Soon, the men discover why they’re so hostile, with the help of a few cooperative Venusian females (who make it quite clear they’re hungry for a little interplanetary bonding), and it’s not long before they find out exactly what’s under those mysterious masks, and put a stop to the queen’s malevolent plans. After that, all I can say is, if there’s an available seat on the next launch, sign me up!
It seemed that a reasonably serious story—by Twilight Zone vet Charles Beaumont and by prolific scribe Ben Hecht, who actually had very little input—was trapped inside all the camp, showing itself now and then before being smothered by the chintzy effects, the ridiculously simple sets, and the uninspired direction of Edward Bernds. But when a sci-fi film is helmed by a director whose claim to fame was working with the Three Stooges and the Bowery Boys, you really shouldn’t be expecting all that much anyway.

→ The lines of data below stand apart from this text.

(** ** Finality *)

(** A turn that shows neither an error nor finality. *)
Definition pending (replies : PollReplies) : Prop :=
  exists statuses, pl_statuses replies = Some statuses /\
    match statuses with Some status :: _ => st_err status = false /\ st_finalized status = false | _ => True end.

(** A turn that shows the transaction finalized, successful and readable. *)
Definition final (replies : PollReplies) (transaction : FetchedTransaction) : Prop :=
  exists status rest, pl_statuses replies = Some (Some status :: rest) /\ st_err status = false /\ st_finalized status = true /\
    pl_transaction replies = Some transaction.

Lemma poll_exact replies turn turns transaction :
  poll_finalized replies turn turns = Ok transaction <->
  exists n, n < turns /\ (forall i, i < n -> pending (replies (turn + i))) /\ final (replies (turn + n)) transaction.
Proof.
  revert turn. induction turns as [|turns IH]; intros turn; cbn [poll_finalized]; [split; [done | intros (n & Hn & _); lia]|]. split.
  - intros E. apply bind_Ok in E as (statuses & Hs%ok_or_Ok & E).
    assert (pending (replies turn) /\ poll_finalized replies (S turn) turns = Ok transaction \/ final (replies turn) transaction) as [[Hp E']|Hf].
    { destruct statuses as [|[status|] rest]; [left; split; [by exists []|done]| |left; split; [by eexists|done]]. apply guard_Ok in E as [Ge E].
      destruct (st_finalized status) eqn:Gf; [right; apply ok_or_Ok in E; by exists status, rest | left; split; [by eexists|done]]. }
    + apply IH in E' as (n & Hn & Hb & Hf). exists (S n). rewrite Nat.add_succ_r. split_and!; [lia| |done]. intros [|i] Hi; [by rewrite Nat.add_0_r|].
      rewrite Nat.add_succ_r. apply (Hb i). lia.
    + exists 0. rewrite Nat.add_0_r. split_and!; [lia| |done]. intros i Hi. lia.
  - intros ([|n] & Hn & Hb & Hf).
    + rewrite Nat.add_0_r in Hf. destruct Hf as (status & rest & -> & He & Hfin & Ht). cbn [ok_or mbind result_bind]. by rewrite He, Hfin, Ht.
    + destruct (Hb 0) as (statuses & Hs & Hp); [lia|]. rewrite Nat.add_0_r in Hs. rewrite Hs. cbn [ok_or mbind result_bind].
      assert (poll_finalized replies (S turn) turns = Ok transaction) as HP.
      { apply IH. exists n. rewrite Nat.add_succ_r in Hf. split_and!; [lia| |done]. intros i Hi. specialize (Hb (S i)). rewrite Nat.add_succ_r in Hb. apply Hb. lia. }
      destruct statuses as [|[status|] rest]; [done| |done]. by destruct Hp as [-> ->].
Qed.
End deploy.

(** ** The program as its own verifier *)

Section self.
Context `{Sha256} `{Solana} `{Dalek} `{Threshold} `{Sysvars} `{!KeyperCodec} `{ClientCodec} `{!EvidenceCodec} `{ObserverCodec} `{BuildCodec}.

(** The same surroundings with other bytes on standard input and standard output a pipe. *)
Definition with_stdin (s : Surroundings) (stdin : list byte) : Surroundings :=
  {| su_stdin := Some stdin; su_stdout_ok := true; su_keypair := su_keypair s; su_randomness := su_randomness s; su_receipt := su_receipt s;
     su_nonce := su_nonce s; su_now := su_now s; su_account_open := su_account_open s; su_account_io := su_account_io s;
     su_keyper_files := su_keyper_files s; su_keyper_rpc := su_keyper_rpc s; su_lock_open := su_lock_open s; su_lock_sign := su_lock_sign s;
     su_open := su_open s; su_build := su_build s; su_build_config := su_build_config s; su_rpc := su_rpc s;
     su_local_proof := su_local_proof s; su_devnet_proof := su_devnet_proof s |}.

(** A process of the program, as the parent sees it end; [help] holds the help texts. *)
Definition own_process (help : HelpPage -> list byte) (s : Surroundings) (machine : Machine) (arguments : list text) (stdin : list byte) : ChildRun :=
  let e := snd (main (with_stdin s stdin) machine arguments) in
  Exited {| out_success := (ex_code e =? 0)%Z; out_stdout := match ex_stdout e with PrintedBytes b => b | PrintedHelp page => help page end;
            out_stderr := [] |}.

Lemma verifier_command s machine artifact rpc :
  main s machine (verifier_arguments artifact rpc) = (machine, verify_evidence_with_checkpoint s (bstr "-") artifact rpc).
Proof. reflexivity. Qed.

Lemma own_verifier_Ok help s machine artifact rpc stdin output :
  own_process help s machine (verifier_arguments artifact rpc) stdin = Exited output -> out_success output = true ->
  verify_evidence_file_with_checkpoint (su_rpc s rpc) (su_build_config s) (su_open s artifact) (FromStdin (Some stdin)) = Ok (out_stdout output).
Proof.
  unfold own_process. cbv zeta. rewrite verifier_command. cbn [snd]. unfold verify_evidence_with_checkpoint, evidence_input.
  rewrite bool_decide_eq_true_2 by done. cbn [with_stdin su_rpc su_build_config su_open su_stdin su_stdout_ok].
  destruct (verify_evidence_file_with_checkpoint _ _ _ _); intros [= <-]; done.
Qed.

(** Standard input within the limit is read whole. *)
Lemma stdin_read stdin json : read_evidence_input (FromStdin (Some stdin)) = Ok json -> json = stdin.
Proof.
  unfold read_evidence_input. cbn [ok_or mbind result_bind]. intros E. apply guard_Ok in E as [G E]. case_match; [|done].
  apply Ok_inj in E as <-. apply Nat.ltb_ge in G. rewrite length_take in G. apply take_ge. lia.
Qed.

Lemma checkpoint_verified rpc config file input report :
  ed25519_program_id <> ID -> verify_evidence_file_with_checkpoint rpc config file input = Ok report ->
  exists json bundle checkpoint f pool epoch programdata metadata tail,
    read_evidence_input input = Ok json /\ bundle_parse json = Some bundle /\ db_schema_version bundle = 1%Z /\
    evidence_content_hash (db_content bundle) = Ok (db_evidence_sha256 bundle) /\ report = verified_report bundle /\
    file = Some f /\ of_bytes f = Some checkpoint /\
    (exists k, parse_pubkey (de_programdata (dv_deployment (db_content bundle))) = Ok k /\ er_account rpc 1 k = Some (Some programdata)) /\
    pa_data programdata = metadata ++ checkpoint ++ zeros tail /\ length metadata = programdata_metadata_len /\
    quorum_shown rpc pool epoch /\ residual_moved (dv_token_balances (db_content bundle)) epoch.
Proof.
  intros Hne E. unfold verify_evidence_file_with_checkpoint in E. apply bind_Ok in E as (json & Hj & E).
  apply bind_Ok in E as (bundle & Hb%map_err_Ok%ok_or_Ok & E). apply bind_Ok in E as ([] & [Hs Hc]%map_err_Ok%content_hash_exact & E).
  apply bind_Ok in E as (checkpoint & Hk & E). apply verify_bundle_sound in E as (-> & pool & epoch & pd & md & tail & HP & Hd & Hl & HQ & HR); [|done].
  unfold read_verified_checkpoint in Hk. apply bind_Ok in Hk as (f & Hf%ok_or_Ok & Hk). apply bind_Ok in Hk as (m & _ & Hk).
  apply guard_Ok in Hk as [_ Hk]. apply bind_Ok in Hk as (bytes & Hbytes%ok_or_Ok & Hk). apply guard_Ok in Hk as [_ Hk].
  apply bind_Ok in Hk as (tc & _ & Hk). apply Ok_inj in Hk as <-. cbn [cc_artifact] in Hd.
  exists json, bundle, bytes, f, pool, epoch, pd, md, tail. by split_and!.
Qed.

(** ** Exit codes *)

(** A run ends with 0, 1, 2 or a panic's 101; only a success prints; and 2 says that the command line was
    not understood, and nothing was touched. *)
Definition orderly (before : Machine) (run : Machine * Exit) : Prop :=
  let e := snd run in
  (ex_code e = 0 \/ ex_code e = 1 \/ ex_code e = 2 \/ ex_code e = 101)%Z /\
  (ex_code e <> 0%Z -> ex_stdout e = PrintedBytes []) /\
  (ex_code e = 2%Z <-> ex_stderr e = [USAGE]) /\ (ex_code e = 2%Z -> fst run = before).

Lemma orderly_usage m : orderly m (usage m).
Proof. by split_and!; cbn; auto. Qed.

Lemma orderly_finish {E} m m' (complain : E -> list Complaint) outcome :
  (forall e, complain e <> [USAGE]) -> orderly m (m', finish complain outcome).
Proof. intros Hc. destruct outcome as [b|e]; split_and!; cbn; auto; try done. split; [done | by intros ?%Hc]. Qed.

Lemma orderly_printed {E} m m' ok (complain : E -> Complaint) outcome :
  (forall e, complain e <> USAGE) ->
  orderly m (m', match outcome with Ok output => print ok (PrintedBytes output) | Err e => FAILURE [complain e] end).
Proof.
  intros Hc. destruct outcome as [b|e]; [destruct ok|]; split_and!; cbn; auto; try done. split; [done|]. intros [= F]. by apply Hc in F.
Qed.

Lemma orderly_devnet s m payer program out rpc checkpoint : orderly m (m, demo_devnet s payer program out rpc checkpoint).
Proof.
  unfold demo_devnet. destruct (su_devnet_proof s _ _ _ _ _) as [b|e]; [destruct (su_stdout_ok s) eqn:Ho|]; unfold print; rewrite ?Ho;
    split_and!; cbn; auto; done.
Qed.
(* ===== verification/KeyperRuntime.v ===== *)
(** * A concrete keyper process

    The lock approval of [LockRuntime], asked for through a child process. *)

From S2P Require Import Runtime.
From S2P Require Import Prelude Bytes Extern ProgramWire ProgramState ProgramInstruction Processor ProcessorProps.
From S2P Require Import BTree Domain Ledger Storage HostExtern HostCrypto HostCryptoProps HostRuntime.
From S2P Require Import Account LockJournal LockJournalProps Lock LockProps LockWire ConfirmedReads LockSafety LockChain LockRuntime.
From S2P Require Import Settlement SettlementWire SettlementRuntime Keyper KeyperProps.

(** Shares serialize to one fixed scalar; a self-test request is its fields in order. *)
Definition secret_scalar : bytes32 := key x99.
Definition pad_codec : @KeyperCodec toy_dalek pad_threshold :=
  {| secret_serialize := fun _ => Some (secret_scalar : list byte);
     secret_deserialize := fun b => Some (tt : @SecretKeyShare pad_threshold);
     self_test_serialize := fun r => if (0 <=? str_version r)%Z && (str_version r <? 256)%Z && (0 <=? str_index r)%Z && (str_index r <? 2 ^ 64)%Z
       then Some (le_bytes 1 (str_version r) ++ le_bytes 8 (str_index r) ++ (str_challenge r : list byte) ++ (secret_scalar : list byte)) else None;
     self_test_deserialize := fun b => challenge ← try_into 32 (slice 9 41 b);
       Some {| str_version := le_val (slice 0 1 b); str_index := le_val (slice 1 9 b); str_challenge := challenge;
               str_share := (tt : @SecretKeyShare pad_threshold) |};
     signing_key_from_bytes := fun seed => (seed : @SigningKey toy_dalek);
     share_sign := fun _ _ => filled 96 x00;
     public_key_share_ok := fun _ => true; signature_share_ok := fun _ => true;
     public_key_share_verify := fun _ _ _ => true |}.

Lemma pad_codec_laws : @KeyperCodecLaws _ _ pad_codec.
Proof.
  split; try done; [by intros [] bytes|]. intros [v i c []] bytes.
  cbn [self_test_serialize self_test_deserialize pad_codec str_version str_index str_challenge].
  destruct (_ && _) eqn:G; [|done]. intros E%(inj Some). subst bytes. bguard.
  rewrite (slice_hit 1) by apply length_le_bytes. rewrite (slice_skip 1 9), (slice_skip 9 41), !length_le_bytes by (rewrite length_le_bytes; lia).
  cbn [Nat.sub]. rewrite slice_hit by apply length_le_bytes. rewrite slice_skip, length_le_bytes by (rewrite length_le_bytes; lia).
  cbn [Nat.sub]. rewrite slice_hit by apply length_arr. rewrite try_into_arr. cbn [mbind option_bind].
  rewrite le_val_u64 by (unfold u64_ok; lia). rewrite le_val_bytes, Z.mod_small by lia. done.
Qed.

Section process.
Local Existing Instances tail_sha toy_solana toy_dalek pad_threshold toy_sysvars pad_codec.

(** A private file of 32 bytes with the attestation key, one with the URL "r". *)
Definition private_file (len : Z) : Metadata :=
  {| md_is_dir := false; md_is_file := true; md_is_symlink := false; md_len := len; md_mode := 33152 |}.
Definition files0 : KeyperFiles :=
  {| kf_rpc_metadata := Some (private_file 3); kf_rpc_text := Some [32; 114; 10]%Z;
     kf_key_metadata := Some (private_file 32); kf_key_bytes := Some (key x21 : list byte); kf_current_dir := true |}.

Example url_trimmed : read_keyper_rpc_url files0 = Ok [114]%Z.
Proof. reflexivity. Qed.
Definition fresh_disk : LockDisk := {| ld_journal := None; ld_marker := None |}.
Lemma session0 : session files0 lock_io_fine fresh_disk (key x21) [114]%Z disk0 {| lj_records := ∅ |}.
Proof.
  split_and!; [|reflexivity | reflexivity | apply journal_open0].
  unfold read_keyper_attestation_key. cbn [files0 kf_key_metadata kf_key_bytes ok_or mbind result_bind].
  change (negb _ || _ || _) with false. change (Z.land _ _ != _) with false. by rewrite try_into_arr.
Qed.

Definition package0_bytes : list byte := built [] (LockPackageV1_encode_wire package0).
Example package0_encodes : LockPackageV1_encode_wire package0 = Ok package0_bytes.
Proof. vm_compute. reflexivity. Qed.
Definition head0 : list byte := [byte_of 1] ++ (epoch_key : list byte) ++ le_bytes 8 0 ++ (secret_scalar : list byte).
Example share0_encodes : append_bound_share secret0 = Ok (head0, secret_scalar : list byte).
Proof. vm_compute. reflexivity. Qed.

(** A directory with the configuration files and the journal, and a child that runs the handler. *)
Definition world0 : ChildWorld :=
  {| cw_executable := bstr "kageb"; cw_directory := bstr "/k0";
     cw_metadata := Some {| md_is_dir := true; md_is_file := false; md_is_symlink := false; md_len := 0; md_mode := 16832 |};
     cw_contents := Some [FileEntry (ld_journal disk1); FileEntry (Some (key x21 : list byte)); DirectoryEntry (Some []); OtherEntry];
     cw_run := fun _ stdin => Exited (exit_of (snd (handle_keyper_sign_lock files0 (fun _ => rpc0) lock_io_fine lock_io_fine (Some stdin) true fresh_disk))) |}.

Lemma clean0 : clean world0 (bstr "sign-lock") (sign_lock_response approval0) secret_scalar.
Proof. split_and!; vm_compute; reflexivity. Qed.
Example run0 : run_keyper_sign_lock world0 secret0 (key x21) package0 = Ok approval0.
Proof. vm_compute. reflexivity. Qed.
Lemma frame0_fits : (len_Z (head0 ++ le_bytes 4 (len_Z package0_bytes) ++ package0_bytes) <= MAX_SIGN_LOCK_REQUEST_LEN)%Z.
Proof. vm_compute. discriminate. Qed.
End process.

And though lead actress Zsa Zsa Gabor (not the queen until the end!) was passably attractive, I would much rather have seen her sister Eva in the role…or at least shapely actress Joi Lansing, whose eye-popping form would’ve been far better suited for the part of the queen than the uncredited and short-lived ‘Larry’s Girl’ character she was unfortunately saddled with. (4/10)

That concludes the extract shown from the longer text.